L'Australia vieta i social media ai minori di 16 anni: un modello da seguire a livello globale?
L'Australia ha approvato una delle normative più restrittive al mondo sull'uso dei social media, vietandone l'accesso ai minori di 16 anni. La legge, destinata a entrare in vigore tra un anno, rappresenta un punto di svolta nella regolamentazione delle Big Tech, imponendo alle piattaforme come Instagram, Facebook (Meta) e TikTok di impedire ai minorenni di accedere ai loro servizi... oppure rischiare sanzioni fino a 49,5 milioni di dollari (australiani).
L'approvazione di tale divieto è giunta dopo un acceso dibattito che solo in parte ha diviso la nazione. Il provvedimento è stato accolto positivamente dal 77% della popolazione, secondo recenti sondaggi, grazie anche a una campagna mediatica di sensibilizzazione chiamata “Lasciateli essere bambini”, guidata dalla News Corp di Rupert Murdoch. Sullo sfondo, le testimonianze strazianti dei genitori di ragazzi vittime di cyberbullismo e autolesionismo, raccolte da un'inchiesta parlamentare proseguita fino all'anno in corso.
Con questa legge, l'Australia si posiziona come apripista in un panorama internazionale sempre più critico nei confronti delle Big Tech. Paesi come Francia e alcuni Stati americani hanno adottato restrizioni analoghe, ma non altrettanto rigide, tanto da non prevedere deroghe di alcun tipo.
Questa decisione segue una serie di iniziative che hanno rafforzato l'antagonismo tra il governo australiano e i giganti tecnologici, come l'obbligo per le piattaforme di pagare royalties ai media per la condivisione dei contenuti.
Le aziende del settore, tra cui Meta e TikTok, hanno espresso preoccupazioni per l'impatto del provvedimento. Un portavoce di Meta ha dichiarato che la legge è stata approvata troppo rapidamente, senza un'adeguata consultazione e senza considerare le misure già adottate dall'industria per garantire la sicurezza dei minori, mentre alcuni esperti del settore hanno manifestato perplessità sulle modalità per verificare l'età degli utenti.

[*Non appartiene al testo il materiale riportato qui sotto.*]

Lemma write_artifact_fails tmp abs r max d e d' :
  tree_wf (dk_tree d) → write_artifact tmp abs r max d = (inl e, d') →
  ∀ q, q ≠ components tmp → file_at (dk_tree d') q = file_at (dk_tree d) q.
Proof.
  intros Hwf. unfold write_artifact. apply bind_inl_touches; [done|..].
  - apply touches_bind; [by apply touches_Write|intros _]. destruct (rd_err _); auto with disk.
  - intros n d1 Hwf1. destruct (_ && _); [by intros [= <- <-]|]. apply bind_inl_touches; [done|apply touches_Flush|].
    intros _ d2 Hwf2. apply bind_inl_touches; [done|apply touches_Flush|]. intros _ d3 Hwf3 HR%Rename_inl. by rewrite HR.
Qed.

Lemma upload_fails run rel r max d e d' :
  plain_run run → tree_wf (dk_tree d) → Upload run rel r max d = (inl e, d') →
  file_at (dk_tree d') (target run rel) = file_at (dk_tree d) (target run rel).
Proof.
  intros Hr Hwf. unfold Upload. rewrite absoluteFor_spec, Abs_run by done. fold (target run rel).
  destruct (decide (rel_components rel = [])) as [E|E].
  { unfold target. rewrite E, decide_True by done. by intros [= <- <-]. }
  destruct (target_spec run rel Hr E) as (Hpart & Ec & Et & Hne & Hroot' & Hnil). rewrite decide_False, Hpart by done.
  intros HU. revert HU. cut (∀ q, ¬ q = part_of run rel → file_at (dk_tree d') q = file_at (dk_tree d) q → file_at (dk_tree d') q = file_at (dk_tree d) q); [|done]. intros _ HU.
  refine (bind_inl_touches (λ q, q = part_of run rel) _ _ d e d' Hwf (touches_MkdirAll _ _ _) _ HU (target run rel) _); [|by intros Eq; apply Hne].
  intros _ d1 Hwf1. apply bind_inl_touches; [done|apply touches_OpenTrunc; by rewrite Et|].
  intros _ d2 Hwf2. unfold deferred. destruct (write_artifact _ _ r max d2) as [o d3] eqn:Hbody. intros [= -> <-] q Hq.
  assert (tree_wf (dk_tree d3)) as Hwf3.
  { pose proof (touches_write_artifact (λ _, True) (absolute (part_of run rel)) (absolute (target run rel)) r max) as Ht.
    destruct (Ht I I ltac:(by rewrite Ec, Et) d2 Hwf2) as [Hwf3 _]. by rewrite Hbody in Hwf3. }
  pose proof (touches_Remove ErrOs (λ q, q = part_of run rel) (absolute (part_of run rel))) as Hrm.
  rewrite Et in Hrm. destruct (Hrm Hnil eq_refl d3 Hwf3) as [_ Hrm']. rewrite Hrm' by done.
  eapply write_artifact_fails; [done|done|by rewrite Et].
Qed.
(** Integers below 2^53 are exact. *)
Lemma round_ratio_int z d : 0 ≤ z < 2 ^ 53 → 0 < d → round_ratio (z * unit64 * d) d = FFin (z * unit64).
Proof.
  intros Hz Hd. pose proof unit64_pos as HU.
  assert (z * unit64 * d / d = z * unit64) as Hq by (apply Z.div_mul; lia).
  destruct (round_ratio_spec (z * unit64 * d) d) as (e & m & He & Hm & -> & _ & Herr & _ & Hbig);
    [nia|lia|rewrite Hq; nia|]. rewrite Hq in *. f_equal.
  assert (0 < 2 ^ e) as H2e by (by apply Z.pow_pos_nonneg).
  assert (e ≤ 1074) as Hle by (apply (round_place (z * unit64)); [nia|done|done]).
  rewrite (unit64_split e) in Herr by lia. rewrite (unit64_split e) by lia.
  set (k := z * 2 ^ (1074 - e)). replace (z * (2 ^ (1074 - e) * 2 ^ e)) with (k * 2 ^ e) in * by (unfold k; lia).
  assert (m = k) as ->; [|done].
  assert (2 * Z.abs (m - k) * (2 ^ e * d) ≤ 1 * (2 ^ e * d)) as Habs.
  { rewrite <- (Z.abs_eq (2 ^ e * d)) at 1 by nia. rewrite <- Z.mul_assoc, <- Z.abs_mul.
    replace ((m - k) * (2 ^ e * d)) with (m * 2 ^ e * d - k * 2 ^ e * d) by ring. lia. }
  apply Z.mul_le_mono_pos_r in Habs; [lia|nia].
Qed.

Lemma of_int_exact z : 0 ≤ z < 2 ^ 53 → of_int z = FFin (z * unit64).
Proof. intros Hz. unfold of_int. rewrite <- (round_ratio_int z 1) by lia. f_equal. lia. Qed.

Lemma fmul_int a b : 0 ≤ a < 2 ^ 53 → 0 ≤ b < 2 ^ 53 → a * b < 2 ^ 53 → fmul (of_int a) (of_int b) = of_int (a * b).
Proof.
  intros Ha Hb Hab. rewrite !of_int_exact by nia. cbn [fmul]. pose proof unit64_pos.
  rewrite <- (round_ratio_int (a * b) unit64) by nia. f_equal. ring.
Qed.
Lemma split_go_ok fuel s i last depth q b :
  ascii_only s = true → (last ≤ i)%nat → (last ≤ slen s)%nat →
  ∃ l, split_go fuel s (ToUpper s) i last depth q b = Ok l ∧ Forall (λ x, ascii_only x = true) l.
Proof.
  intros Hs. revert i last depth q b. induction fuel as [|fuel IH]; intros i last depth q b Hli Hl.
  { cbn [split_go]. rewrite slice_ok by lia. cbn. eexists. split; [done|].
    apply Forall_singleton. by apply ascii_stake, ascii_sdrop. }
  cbn [split_go]. destruct (decide (slen s ≤ i)%nat) as [Hi|Hi].
  { rewrite slice_ok by lia. cbn. eexists. split; [done|].
    apply Forall_singleton. by apply ascii_stake, ascii_sdrop. }
  cbv zeta. set (q' := if char_is _ _ then negb q else q). set (depth' := if negb q' && _ then depth + 1 else _).
  assert (∀ pat, ∃ x, upper_at s (ToUpper s) i pat = Ok x ∧ (x = true → i + slen pat ≤ slen s)%nat) as Hup.
  { intros pat. unfold upper_at. case_decide; [|by eexists]. rewrite slice_ok by (rewrite slen_ToUpper_ascii; [lia|done]).
    by eexists. }
  assert (∀ top pat, ∃ x, (if (top : bool) then upper_at s (ToUpper s) i pat else Ok false) = Ok x ∧
    (x = true → i + slen pat ≤ slen s)%nat) as Hup'.
  { intros [|] pat; [apply Hup|by exists false]. }
  destruct (Hup' (negb q' && (depth' =? 0)) " BETWEEN "%string) as (x1 & -> & _). cbn [mbind result_bind].
  destruct (Hup' (negb q' && (depth' =? 0)) " AND "%string) as (x2 & -> & Hx2). cbn [mbind result_bind].
  destruct x2; [|apply IH; lia]. specialize (Hx2 eq_refl). simpl in Hx2.
  destruct (b || x1); [apply IH; lia|]. rewrite slice_ok by lia. cbn [mbind result_bind].
  destruct (IH (i + 5)%nat (i + 5)%nat depth' q' false) as (l & -> & Hall); [lia|lia|].
  cbn. eexists. split; [done|]. constructor; [by apply ascii_stake, ascii_sdrop|done].
Qed.

Lemma parse_clauses_err l :
  Forall (λ x, ascii_only x = true) l → filter_err (parse_clauses ParseFloat l).
Proof.
  induction 1 as [|x l Hx Hl IH]; cbn [parse_clauses]; [auto|]. case_decide; [done|].
  apply filter_err_bind; [by apply parseRunPredicate_err, ascii_TrimSpace|]. intros a _.
  apply filter_err_bind; auto.
Qed.
End errors.

(** C21: parsing is total on ASCII text.  An ASCII filter is parsed or refused
    with [ErrInvalidFilter]: no slice is out of range, whatever the operators,
    quotes and parentheses, balanced or not. *)
Theorem parseRunFilter_total ParseFloat f :
  ascii_only f = true →
  (∃ cs, parseRunFilter ParseFloat f = Ok cs) ∨ parseRunFilter ParseFloat f = Err ErrInvalidFilter.
Proof.
  intros Hf. unfold parseRunFilter, splitOnAnd.
  destruct (split_go_ok (slen f) f 0 0 0 false false Hf) as (l & -> & Hl); [lia|lia|]. cbn.
  pose proof (parse_clauses_err ParseFloat l Hl) as He.
  destruct (parse_clauses ParseFloat l) as [cs|e]; [by left; exists cs|]. right. by rewrite (He e).
Qed.

(** The dotless i is one byte shorter in upper case, and the scan for AND
    then reads past the end of the upper-cased text. *)
Definition dotless_i : string := String (ascii_of_N 196) (String (ascii_of_N 177) EmptyString).

Theorem parseRunFilter_panics ParseFloat :
  parseRunFilter ParseFloat ("tags.k" +:+ dotless_i +:+ " = 1") = Err ErrPanic.
Proof. reflexivity. Qed.

(** An operator inside a quoted value is taken for the operator of the
    predicate when it comes first in the list of operators. *)
Theorem quoted_operator_misparsed ParseFloat :
  parseRunFilter ParseFloat ("params.x = " +:+ String quote_char ("a>=b" +:+ String quote_char "")) =
    Ok [CTable TParams ("x = " +:+ String quote_char "a") FGe "b"].
Proof. reflexivity. Qed.

(** * IN lists round-trip *)

(** A client quotes a value by doubling its quotes. *)
Fixpoint escape (s : string) : string :=
  match s with
  | EmptyString => EmptyString
  | String c s' => if bool_decide (c = quote_char) then String c (String c (escape s'))
                   else String c (escape s')
  end.

Definition quoted (v : string) : string := String quote_char (escape v +:+ String quote_char EmptyString).

Section in_roundtrip.
Definition starts_quote (s : string) : bool :=
  match s with String c _ => bool_decide (c = quote_char) | EmptyString => false end.

Lemma slen_skip_sep s : (slen (skip_sep s) ≤ slen s)%nat.
Proof. induction s as [|c s IH]; [done|]. cbn [skip_sep]. case_match; simpl; lia. Qed.

(** Inside quotes the value is read back up to its closing quote. *)
Lemma in_values_quoted v rest cur vals fuel :
  starts_quote rest = false →
  (slen (escape v +:+ String quote_char rest) ≤ fuel)%nat →
  ∃ fuel', (slen rest ≤ fuel')%nat ∧
    in_values fuel (escape v +:+ String quote_char rest) true cur vals =
    in_values fuel' (skip_sep rest) false EmptyString (vals ++ [srev cur +:+ v]).
Proof.
  intros Hrest. revert cur fuel. induction v as [|c v IH]; intros cur fuel Hf.
  - destruct fuel as [|fuel]; [simpl in Hf; lia|]. exists fuel. simpl in Hf. split; [lia|].
    cbn [escape String.append in_values]. rewrite bool_decide_eq_true_2, sapp_nil_r by done.
    destruct rest as [|c2 rest]; [done|]. cbn [starts_quote] in Hrest. by rewrite Hrest.
  - cbn [escape] in *. assert (srev cur +:+ String c v = srev (String c cur) +:+ v) as ->.
    { by rewrite srev_cons, sapp_assoc. }
    destruct (decide (c = quote_char)) as [->|Hc].
    + rewrite bool_decide_eq_true_2 in * by done.
      destruct fuel as [|fuel]; [simpl in Hf; lia|]. simpl in Hf.
      destruct (IH (String quote_char cur) fuel) as (fuel' & Hf' & IH'); [lia|].
      exists fuel'. split; [done|]. rewrite <- IH'. cbn [String.append in_values].
      by rewrite !bool_decide_eq_true_2 by done.
    + rewrite bool_decide_eq_false_2 in * by done.
      destruct fuel as [|fuel]; [simpl in Hf; lia|]. simpl in Hf.
      destruct (IH (String c cur) fuel) as (fuel' & Hf' & IH'); [lia|].
      exists fuel'. split; [done|]. rewrite <- IH'. cbn [String.append in_values].
      rewrite (bool_decide_eq_false_2 (c = quote_char)) by done. by rewrite andb_false_r.
Qed.

Definition quoted_list (vs : list string) : string := Join ", " (quoted <$> vs).

Lemma quoted_list_cons v v2 vs :
  quoted_list (v :: v2 :: vs) =
    String quote_char (escape v +:+ String quote_char (", " +:+ quoted_list (v2 :: vs))).
Proof. unfold quoted_list, Join, quoted. cbn. f_equal. by rewrite !sapp_assoc. Qed.

Lemma in_values_list vs fuel vals :
  (slen (quoted_list vs) ≤ fuel)%nat →
  in_values fuel (quoted_list vs) false EmptyString vals = Ok (vals ++ vs).
Proof.
  assert (∀ fuel vals, in_values fuel EmptyString false EmptyString vals = Ok vals) as Hnil by by intros [|?].
  revert fuel vals. induction vs as [|v vs IH]; intros fuel vals Hf.
  { rewrite app_nil_r. apply Hnil. }
  destruct fuel as [|fuel]; [by destruct vs; simpl in Hf; lia|]. destruct vs as [|v2 vs].
  - unfold quoted_list, Join, quoted in *. cbn -[in_values] in Hf |- *. rewrite sapp_nil_r in *.
    cbn [in_values]. rewrite bool_decide_eq_true_2 by done.
    destruct (in_values_quoted v EmptyString EmptyString vals fuel) as (fuel' & _ & ->); [done|lia|].
    apply Hnil.
  - rewrite quoted_list_cons in *. cbn [in_values]. rewrite bool_decide_eq_true_2 by done. cbn [String.length] in Hf.
    destruct (in_values_quoted v (", " +:+ quoted_list (v2 :: vs)) EmptyString vals fuel) as (fuel' & Hf' & ->);
      [done|lia|].
    assert (skip_sep (", " +:+ quoted_list (v2 :: vs)) = quoted_list (v2 :: vs)) as ->.
    { unfold quoted_list, Join, quoted. by destruct vs. }
    rewrite IH by (rewrite slen_app in Hf'; lia). cbn. by rewrite <- app_assoc.
Qed.

(** A quoted list starts and ends with a quote. *)
Lemma quoted_list_ends v vs :
  ∃ s t, quoted_list (v :: vs) = String quote_char s ∧ srev (quoted_list (v :: vs)) = String quote_char t.
Proof.
  assert (∃ x, quoted_list (v :: vs) = x +:+ String quote_char EmptyString) as [x Hx].
  { revert v. induction vs as [|v2 vs IH]; intros v.
    - exists (String quote_char (escape v)). unfold quoted_list, Join, quoted. cbn. by rewrite sapp_nil_r.
    - destruct (IH v2) as [x Hx].
      exists (String quote_char (escape v +:+ String quote_char (", " +:+ x))).
      rewrite quoted_list_cons, Hx. cbn. by rewrite sapp_assoc. }
  eexists _, (srev x). split; [unfold quoted_list, Join, quoted; cbn; reflexivity|].
  by rewrite Hx, srev_app_distr.
Qed.
End in_roundtrip.

(** The values of an IN list round-trip.  A non-empty list of values
    quoted with doubled quotes is read back unchanged by [parseINValues],
    commas, spaces, quotes and empty values included. *)
Theorem parseINValues_roundtrip v vs :
  parseINValues (quoted_list (v :: vs)) = Ok (v :: vs).
Proof.
  destruct (quoted_list_ends v vs) as (s & t & Hs & Ht). unfold parseINValues.
  rewrite TrimSpace_id.
  - rewrite decide_False by (rewrite Hs; done). by apply (in_values_list (v :: vs)).
  - rewrite Hs. by apply drop_space_ascii.
  - rewrite Ht. by apply drop_space_rev_ascii.
Qed.

Lemma parseRunFilter_total_witness :
  ∃ cs, parseRunFilter (λ _, None) "status = 'x' AND (tags.a" = Ok cs ∨
        parseRunFilter (λ _, None) "status = 'x' AND (tags.a" = Err ErrInvalidFilter.
Proof.
  destruct (parseRunFilter_total (λ _, None) "status = 'x' AND (tags.a") as [[cs H]|H].
  - reflexivity.
  - exists cs. by left.
  - exists []. by right.
Defined.
(* ===== verification/Events.v ===== *)
(** * The event log (internal/store/sqlite_events.go, write side)

    Every mutation of a run row or of a run tag appends an event whose JSON
    payload holds the state before the mutation.  [writeRunEvent],
    [captureRunBefore] and [readTagValue] are the helpers the mutation
    methods of Runs.v use; the JSON encoding is modelled by what it does to a
    value: [marshal] coerces strings to UTF-8, [unmarshal] reads every number
    back as a [float64]. *)

From S2P Require Import Prelude GoStrings Model Database.

Open Scope Z_scope.

Definition EventRunUpdate : string := "run_update".
Definition EventRunLifecycle : string := "run_lifecycle".
Definition EventRunParent : string := "run_parent".
Definition EventTagSet : string := "tag_set".
Definition EventTagDelete : string := "tag_delete".

(** The CHECK constraint of the [events] table. *)
Definition check_event_kind (k : string) : bool :=
  bool_decide (k ∈ [EventRunUpdate; EventRunLifecycle; EventRunParent; EventTagSet; EventTagDelete]).

(** ** JSON payloads *)

Definition payload : Type := list (string * jval).

(** [json.Marshal] of a payload; its keys are ASCII literals of the code. *)
Fixpoint marshal (v : jval) : jval :=
  match v with
  | JStr s => JStr (utf8_coerce s)
  | JObj fs => JObj ((λ '(k, x), (k, marshal x)) <$> fs)
  | _ => v
  end.

(** [json.Unmarshal] into [map[string]any]: numbers become [float64]. *)
Fixpoint unmarshal (v : jval) : jval :=
  match v with
  | JInt z => JNum (float64_round z)
  | JObj fs => JObj ((λ '(k, x), (k, unmarshal x)) <$> fs)
  | _ => v
  end.

Definition marshal_payload (p : payload) : payload :=
  (λ '(k, x), (k, marshal x)) <$> p.
Definition unmarshal_payload (p : payload) : payload :=
  (λ '(k, x), (k, unmarshal x)) <$> p.

(** [m[k]] on a decoded object. *)
Fixpoint jget (k : string) (p : payload) : option jval :=
  match p with
  | [] => None
  | (k', v) :: p' => if String.eqb k k' then Some v else jget k p'
  end.

(** The type assertions [v.(string)] and [v.(map[string]any)]. *)
Definition as_string (v : option jval) : option string :=
  match v with Some (JStr s) => Some s | _ => None end.
Definition as_object (v : option jval) : option payload :=
  match v with Some (JObj o) => Some o | _ => None end.

(** [int64(f)] of an integral [float64]; out of range the result of the
    amd64 conversion. *)
Definition int64_of_float (z : Z) : Z := if decide (in_int64 z) then z else int64_min.
#[global] Arguments int64_of_float : simpl never.

(** ** Helpers of the mutation methods *)

Section events.
Context `{Clock}.

Definition writeRunEvent (kind runID : string) (p : payload) : M unit :=
  now ← time_now;
  if check_event_kind kind then
    modify (λ d, set_events
      (serial_insert (mkEventRow now kind runID (marshal_payload p)) (events d)).2 d)
  else fail SqlCheck.
End events.

(** The map [captureRunBefore] builds from a run row. *)
Definition before_payload (r : RunRow) : payload :=
  [("status"%string, JStr (rr_status r));
   ("name"%string, JStr (coalesce (rr_name r)));
   ("lifecycle_stage"%string, JStr (rr_lifecycle_stage r));
   ("parent_run_id"%string, JStr (coalesce (rr_parent_run_id r)));
   ("end_time"%string, match rr_end_time r with Some t => JInt t | None => JNull end)].

Definition captureRunBefore (runID : string) : M (option payload) :=
  d ← get; mret (before_payload <$> runs d !! runID).

Definition readTagValue (runID key : string) : M (option string) :=
  d ← get; mret (tags d !! (runID, key)).

(** [payload := map[string]any{"key": .., "value": ..}] with the optional
    ["before"]. *)
Definition tag_payload (key value : string) (before : option string) : payload :=
  [("key"%string, JStr key); ("value"%string, JStr value)] ++
  match before with Some v => [("before"%string, JStr v)] | None => [] end.

Definition PruneEventsBefore (beforeMs : Z) : M Z :=
  d ← get;
  let gone := filter (λ '(_, e), evr_ts_ms e < beforeMs) (rows (events d)) in
  _ ← modify (set_events (serial_filter (λ '(_, e), ¬ evr_ts_ms e < beforeMs) (events d)));
  mret (Z.of_nat (size gone)).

La legge rappresenta una vittoria politica per il primo ministro Anthony Albanese, ma solleva interrogativi sul suo impatto reale. Da un lato, offre una risposta concreta alle crescenti preoccupazioni sulla salute mentale dei giovani, dall'altro, rischia di compromettere la libertà di espressione, aumentare la raccolta di dati personali e alienare giovani bisognosi di supporto.
Con l'implementazione prevista per gennaio 2025, il mondo guarderà all'Australia per capire se il divieto rappresenterà un modello efficace o se aprirà nuove sfide nel rapporto tra tecnologia, società e istituzioni.